### Work order
Write out each line from the data below that includes the word "negb".

(Stored data)
=== Section Start ===

(** [Read(b)] with [len(b) = k], of which the transport delivers [got]. *)
Definition Conn_Read (k got : nat) : st Conn (list byte) :=
  beforeRead ≫= fun _ =>
  transport_read (fun r => match r with
                           | [] => if decide (k = 0%nat) then ([], Ret []) else ([], Fail EOF)
                           | _ => (drop (Nat.min k got) r, Ret (take (Nat.min k got) r))
                           end).

(** [io.ReadFull(c.Conn, buf)]: no call of [Read] for an empty buffer. *)
Definition conn_readFull (n : nat) : st Conn (list byte) :=
  if decide (n = 0%nat) then mret [] else
  beforeRead ≫= fun _ => transport_read (readFull n).

Definition maxReusablePacketWriteBufferSize : Z := Z.shiftl 128 10.

(** The slice returned and whether it is the reusable scratch. *)
Definition borrowPacketWriteBuffer (size : nat) : st Conn (list byte * bool) :=
  if decide (Z.of_nat size <= maxReusablePacketWriteBufferSize) then
    c ← get;
    (if decide (length (packetWriteBuf c) < size)%nat
     then modify (set_packetWriteBuf (replicate size x00)) else mret tt) ≫= fun _ =>
    c ← get;
    mret (take size (packetWriteBuf c), true)
  else mret (replicate size x00, false).

(** * UDP framing (packet.go) *)

(** The buffer after sealing and the slice returned. *)
Definition SealUDP (m : Metadata) (dst data : list byte) : res (list byte * list byte) :=
  let n := TMetadata_Len m in
  '(dst, _) ← copy_at dst (n + 4) data;
  '(dst, _) ← PackTo m dst;
  dst ← write_at dst n (be16 (Z.of_nat (length data)));
  '(dst, _) ← copy_at dst (n + 2) CRLF;
  sealed ← slice dst 0 (n + 4 + length data);
  Ret (dst, sealed).

Record PacketConn := MkPC {
  pc_conn : Conn; domainIpMapping : option dcache; writeTarget : LastStringValue Metadata }.

Definition on_conn {A} (m : st Conn A) : st PacketConn A := fun c =>
  let '(x, r) := m (pc_conn c) in (MkPC x (domainIpMapping c) (writeTarget c), r).

Section packet.
Context (Range : dcache -> list (list byte * cval)) (ParseAddr : list byte -> option Addr).
Context (SplitHostPort : list byte -> res (list byte * list byte)).

Definition parseMetadata : list byte -> res Metadata := ParseMetadata ParseAddr SplitHostPort.

Definition metadataForAddr (addr : list byte) : st PacketConn Metadata :=
  c ← get;
  match LastStringValue_Load (writeTarget c) addr with
  | Some m => mret m
  | None =>
      m ← lift (parseMetadata addr);
      modify (fun c => MkPC (pc_conn c) (domainIpMapping c) (LastStringValue_Store addr m (writeTarget c))) ≫= fun _ =>
      mret m
  end.

(** The sealed bytes stay in the reusable scratch. *)
Definition PacketConn_WriteTo (p addr : list byte) : st PacketConn (nat * option error) :=
  m ← metadataForAddr addr;
  '(buf, reused) ← on_conn (borrowPacketWriteBuffer (TMetadata_Len m + 4 + length p));
  '(buf, _) ← lift (SealUDP m buf p);
  (if (reused : bool) then
     on_conn (modify (fun c => set_packetWriteBuf (buf ++ drop (length buf) (packetWriteBuf c)) c))
   else mret tt) ≫= fun _ =>
  '(_, err) ← on_conn (writeLocked buf);
  mret (match err with Some e => (0%nat, Some e) | None => (length p, None) end).

(** The first loop of [WriteBatch]: parse every target before anything is written. *)
Fixpoint batch_targets (items : list (list byte * list byte)) (metas : list Metadata) (total : nat)
    : st PacketConn (list Metadata * nat) :=
  match items with
  | [] => mret (metas, total)
  | (data, addr) :: items =>
      if decide (Z.of_nat (length data) > 0xffff) then fail (Errorf "trojan udp payload too large: %d > %d") else
      m ← metadataForAddr addr;
      batch_targets items (metas ++ [m]) (total + (TMetadata_Len m + 4 + length data))
  end.

(** The second loop: seal each datagram at its offset of the shared buffer. *)
Fixpoint batch_seal (items : list (list byte * list byte)) (metas : list Metadata) (buf : list byte) (offset : nat)
    : res (list byte) :=
  match items, metas with
  | (data, _) :: items, m :: metas =>
      dst ← slice_from buf offset;
      '(dst, sealed) ← SealUDP m dst data;
      batch_seal items metas (take offset buf ++ dst) (offset + length sealed)
  | [], _ => Ret buf
  | _ :: _, [] => Panic
  end.

Definition PacketConn_WriteBatch (items : list (list byte * list byte)) : st PacketConn (nat * option error) :=
  if decide (length items = 0%nat) then mret (0%nat, None) else
  '(metas, total) ← batch_targets items [] 0;
  buf ← lift (batch_seal items metas (src_get total) 0);
  '(_, err) ← on_conn (writeLocked buf);
  mret (match err with Some e => (0%nat, Some e) | None => (length items, None) end).

(** [netproxy.DatagramDropped] *)
(** [io.CopyN(io.Discard, c.Conn, n)], its error ignored. *)
Definition discardN (n : nat) : st Conn unit := fun c => (set_inp (drop n (inp c)) c, Ret tt).

Definition mapAddr (env : lookup_env) (m : Metadata) : st PacketConn AddrPort := fun c =>
  let '(r, cache) := DomainIpMapping Range ParseAddr env m (domainIpMapping c) in
  (MkPC (pc_conn c) cache (writeTarget c), r).

Definition zeroMetadata : Metadata := MkMeta MetadataTypeIPv4 [] 0 AddrZero 0 [] false.

(** [ReadFrom(p)] with [len(p) = plen]: the bytes stored in [p], the address and
    the error that accompanies them. *)
Definition PacketConn_ReadFrom (env : lookup_env) (plen : nat)
    : st PacketConn (list byte * AddrPort * option error) :=
  '(m, _) ← on_conn (beforeRead ≫= fun _ => transport_read (Unpack zeroMetadata));
  lc ← on_conn (conn_readFull 4);
  c2 ← lift (index lc 2);
  c3 ← lift (index lc 3);
  if decide (c2 <> x0d \/ c3 <> x0a) then fail (Errorf "invalid trojan UDP CRLF") else
  let length_ := Z.to_nat (be_get (take 2 lc)) in
  if decide (plen < length_)%nat then
    data ← on_conn (conn_readFull plen);
    on_conn (discardN (length_ - plen)) ≫= fun _ =>
    addr ← mapAddr env m;
    mret (data, addr, Some (DatagramDropped ErrShortBuffer))
  else
    data ← on_conn (conn_readFull length_);
    addr ← mapAddr env m;
    mret (data, addr, None).

(** * Frames *)

Definition frame (m : Metadata) (p : list byte) : list byte :=
  meta_bytes m ++ be16 (Z.of_nat (length p)) ++ CRLF ++ p.

Lemma length_frame m p : meta_ok m -> length (frame m p) = (TMetadata_Len m + 4 + length p)%nat.
Proof.
  intros H. unfold frame. rewrite !length_app, meta_bytes_length, length_be_put by done. cbn. lia.
Qed.

Lemma SealUDP_ok m dst p : meta_ok m -> (TMetadata_Len m + 4 + length p <= length dst)%nat ->
  SealUDP m dst p = Ret (frame m p ++ drop (TMetadata_Len m + 4 + length p) dst, frame m p).
Proof.
  intros H Hl. unfold SealUDP. set (n := TMetadata_Len m) in *.
  rewrite <- (take_drop (n + 4) dst) at 1.
  rewrite copy_at_app by (rewrite ?length_take, ?length_drop; lia). cbn [mbind res_bind].
  set (d1 := (take (n + 4) dst ++ p) ++ _).
  assert (L1 : length d1 = length dst).
  { unfold d1. rewrite !length_app, length_take, !length_drop. lia. }
  assert (D1 : drop (n + 4) d1 = p ++ drop (n + 4 + length p) dst).
  { unfold d1. rewrite <- app_assoc, drop_app_length' by (rewrite length_take; lia). by rewrite drop_drop. }
  rewrite PackTo_ok by (done || fold n; lia). cbn [mbind res_bind]. fold n.
  assert (Lm : length (meta_bytes m) = n) by by apply meta_bytes_length.
  assert (L2 : length (be16 (Z.of_nat (length p))) = 2%nat) by apply length_be_put.
  rewrite write_at_app by (rewrite ?length_drop; lia). cbn [mbind res_bind].
  rewrite L2, drop_drop, copy_at_app by (rewrite ?length_app, ?length_drop, ?L2; change (length CRLF) with 2%nat; lia).
  cbn [mbind res_bind]. change (length CRLF) with 2%nat. rewrite drop_drop.
  replace (n + 2 + 2)%nat with (n + 4)%nat by lia. rewrite D1.
  assert (E : ((meta_bytes m ++ be16 (Z.of_nat (length p))) ++ CRLF) ++ p ++ drop (n + 4 + length p) dst =
    frame m p ++ drop (n + 4 + length p) dst) by (unfold frame; by rewrite <- !app_assoc).
  rewrite E, slice_prefix; [done|]. by rewrite length_frame.
Qed.

(** ** The request header *)

Definition request_header (c : Conn) : list byte :=
  pass c ++ CRLF ++ [NetworkToByte (Network (metadata c))] ++ meta_bytes (base (metadata c)) ++ CRLF.

Definition conn_ok (c : Conn) : Prop := length (pass c) = 56%nat /\ meta_ok (base (metadata c)).

Lemma reqHeaderFromPool_ok c : conn_ok c -> reqHeaderFromPool c = Ret (request_header c).
Proof.
  intros [Hp H]. unfold reqHeaderFromPool, request_header.
  set (m := base (metadata c)) in *. set (n := TMetadata_Len m).
  set (b0 := src_get _). assert (L0 : length b0 = (61 + n)%nat) by (unfold b0; rewrite src_length; fold n; lia).
  assert (Lm : length (meta_bytes m) = n) by by apply meta_bytes_length.
  rewrite copy_at_0 by lia. cbn [mbind res_bind].
  rewrite Hp, copy_at_app by (rewrite ?length_drop; cbn; lia). cbn [mbind res_bind].
  change (length CRLF) with 2%nat. rewrite drop_drop.
  rewrite set_at_app by (rewrite ?length_app, ?length_drop; cbn; lia). cbn [mbind res_bind].
  rewrite drop_drop. set (b1 := ((pass c ++ CRLF) ++ _)).
  assert (L1 : length b1 = 59%nat) by (unfold b1; rewrite !length_app; cbn; lia).
  rewrite slice_from_app by done. cbn [mbind res_bind].
  rewrite PackTo_ok by (rewrite ?length_drop; fold n; done || lia). cbn [mbind res_bind]. fold n.
  rewrite take_app_length' by done. rewrite app_assoc, copy_at_app by (rewrite ?length_app, ?length_drop; change (length CRLF) with 2%nat; lia).
  cbn [mbind res_bind]. change (length CRLF) with 2%nat. rewrite !drop_drop.
  rewrite (drop_ge b0) by lia. unfold b1. by rewrite app_nil_r, <- !app_assoc.
Qed.

(** ** Writing *)

(** A transport that accepts everything. *)
Definition open_out (c : Conn) : Prop := w_room (out c) = None.

Lemma transport_Write_ok b c : open_out c ->
  transport_Write b c = (set_out (MkWriter (w_out (out c) ++ b) None) c, Ret (length b, None)).
Proof.
  intros H. unfold transport_Write, Write. rewrite H. cbn. by rewrite length_app, add_sub_cancel.
Qed.

(** What the first write of a client sends ahead of its payload. *)
Definition owed (c : Conn) : list byte :=
  if negb (onceWrite c) && IsClient (base (metadata c)) then request_header c else [].

Definition written_to (bs : list byte) (c c' : Conn) : Prop :=
  w_out (out c') = w_out (out c) ++ owed c ++ bs /\ open_out c' /\ owed c' = [] /\ conn_ok c' /\
  metadata c' = metadata c /\ pass c' = pass c.

Lemma writeRequestHeader_ok b c : conn_ok c -> open_out c ->
  writeRequestHeader b c =
    (set_out (MkWriter (w_out (out c) ++ request_header c ++ b) None) c, Ret (length b, None)).
Proof.
  intros H Ho. unfold writeRequestHeader. st_pure. unfold lift. rewrite reqHeaderFromPool_ok by done. st_pure.
  erewrite st_bind_Ret; [|by apply transport_Write_ok].
  case_decide as Hb.
  - erewrite st_bind_Ret; [|erewrite st_bind_Ret; [|by apply transport_Write_ok]; reflexivity].
    unfold mret, st_ret. rewrite decide_False by lia. cbn. by rewrite add_sub_cancel, <- app_assoc.
  - destruct b; [|cbn in Hb; lia]. st_pure. unfold mret, st_ret. rewrite decide_False by lia.
    by rewrite Nat.sub_diag, app_nil_r.
Qed.

Lemma writeLocked_ok b c : conn_ok c -> open_out c ->
  exists c', writeLocked b c = (c', Ret (length b, None)) /\ written_to b c c' /\
    packetWriteBuf c' = packetWriteBuf c.
Proof.
  intros H Ho. unfold writeLocked, written_to, owed. st_pure.
  destruct (negb (onceWrite c) && IsClient (base (metadata c))) eqn:E.
  - erewrite st_bind_Ret; [|by apply writeRequestHeader_ok]. eexists. split; [reflexivity|].
    split; [|done]. split_and!; done.
  - rewrite transport_Write_ok by done. eexists. split; [reflexivity|]. split; [|done].
    split_and!; try done. cbn. by rewrite E.
Qed.

(** * A client sends datagrams *)

Definition target_cache_ok (c : PacketConn) : Prop :=
  forall k v, writeTarget c = Some (k, v) -> parseMetadata k = Ret v.

Definition pc_ok (c : PacketConn) : Prop :=
  conn_ok (pc_conn c) /\ open_out (pc_conn c) /\ target_cache_ok c.

Lemma metadataForAddr_ok addr m c : pc_ok c -> parseMetadata addr = Ret m ->
  exists c', metadataForAddr addr c = (c', Ret m) /\ pc_ok c' /\ pc_conn c' = pc_conn c.
Proof.
  intros (H1 & H2 & H3) E. unfold metadataForAddr. st_pure.
  destruct (LastStringValue_Load (writeTarget c) addr) as [v|] eqn:El.
  - exists c. unfold LastStringValue_Load in El. destruct (writeTarget c) as [[k v']|] eqn:Ew; [|done].
    case_decide as Hk; [|done]. injection El as <-. specialize (H3 k v' Ew). subst k.
    rewrite E in H3. injection H3 as <-. split; [done|]. split; [|done]. split; [done|]. split; [done|].
    intros k0 v0. rewrite Ew. by intros [= <- <-].
  - unfold lift. rewrite E. st_pure. eexists. split; [reflexivity|]. split; [|done].
    split; [done|]. split; [done|]. intros k v. cbn. by intros [= <- <-].
Qed.

Lemma borrow_ok size c : exists b reused c', borrowPacketWriteBuffer size c = (c', Ret (b, reused)) /\
  length b = size /\ metadata c' = metadata c /\ pass c' = pass c /\ out c' = out c /\ onceWrite c' = onceWrite c.
Proof.
  unfold borrowPacketWriteBuffer. case_decide; [|do 3 eexists; split; [reflexivity|]; by rewrite length_replicate].
  st_pure. case_decide.
  - st_pure. do 3 eexists. split; [reflexivity|]. cbn. by rewrite length_take, length_replicate, Nat.min_id.
  - st_pure. do 3 eexists. split; [reflexivity|]. rewrite length_take. split; [lia|done].
Qed.

Lemma on_conn_Ret {A} (m : st Conn A) c x a : m (pc_conn c) = (x, Ret a) ->
  on_conn m c = (MkPC x (domainIpMapping c) (writeTarget c), Ret a).
Proof. intros E. unfold on_conn. by rewrite E. Qed.

(** The same connection apart from its scratch buffer. *)
Lemma conn_same_ok c c' : conn_ok c -> metadata c' = metadata c -> pass c' = pass c -> conn_ok c'.
Proof. unfold conn_ok. by intros H -> ->. Qed.

Lemma owed_same c c' : metadata c' = metadata c -> pass c' = pass c -> onceWrite c' = onceWrite c -> owed c' = owed c.
Proof. unfold owed, request_header. by intros -> -> ->. Qed.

=== Section End ===

### Reply to the task
  if negb (onceWrite c) && IsClient (base (metadata c)) then request_header c else [].
  destruct (negb (onceWrite c) && IsClient (base (metadata c))) eqn:E.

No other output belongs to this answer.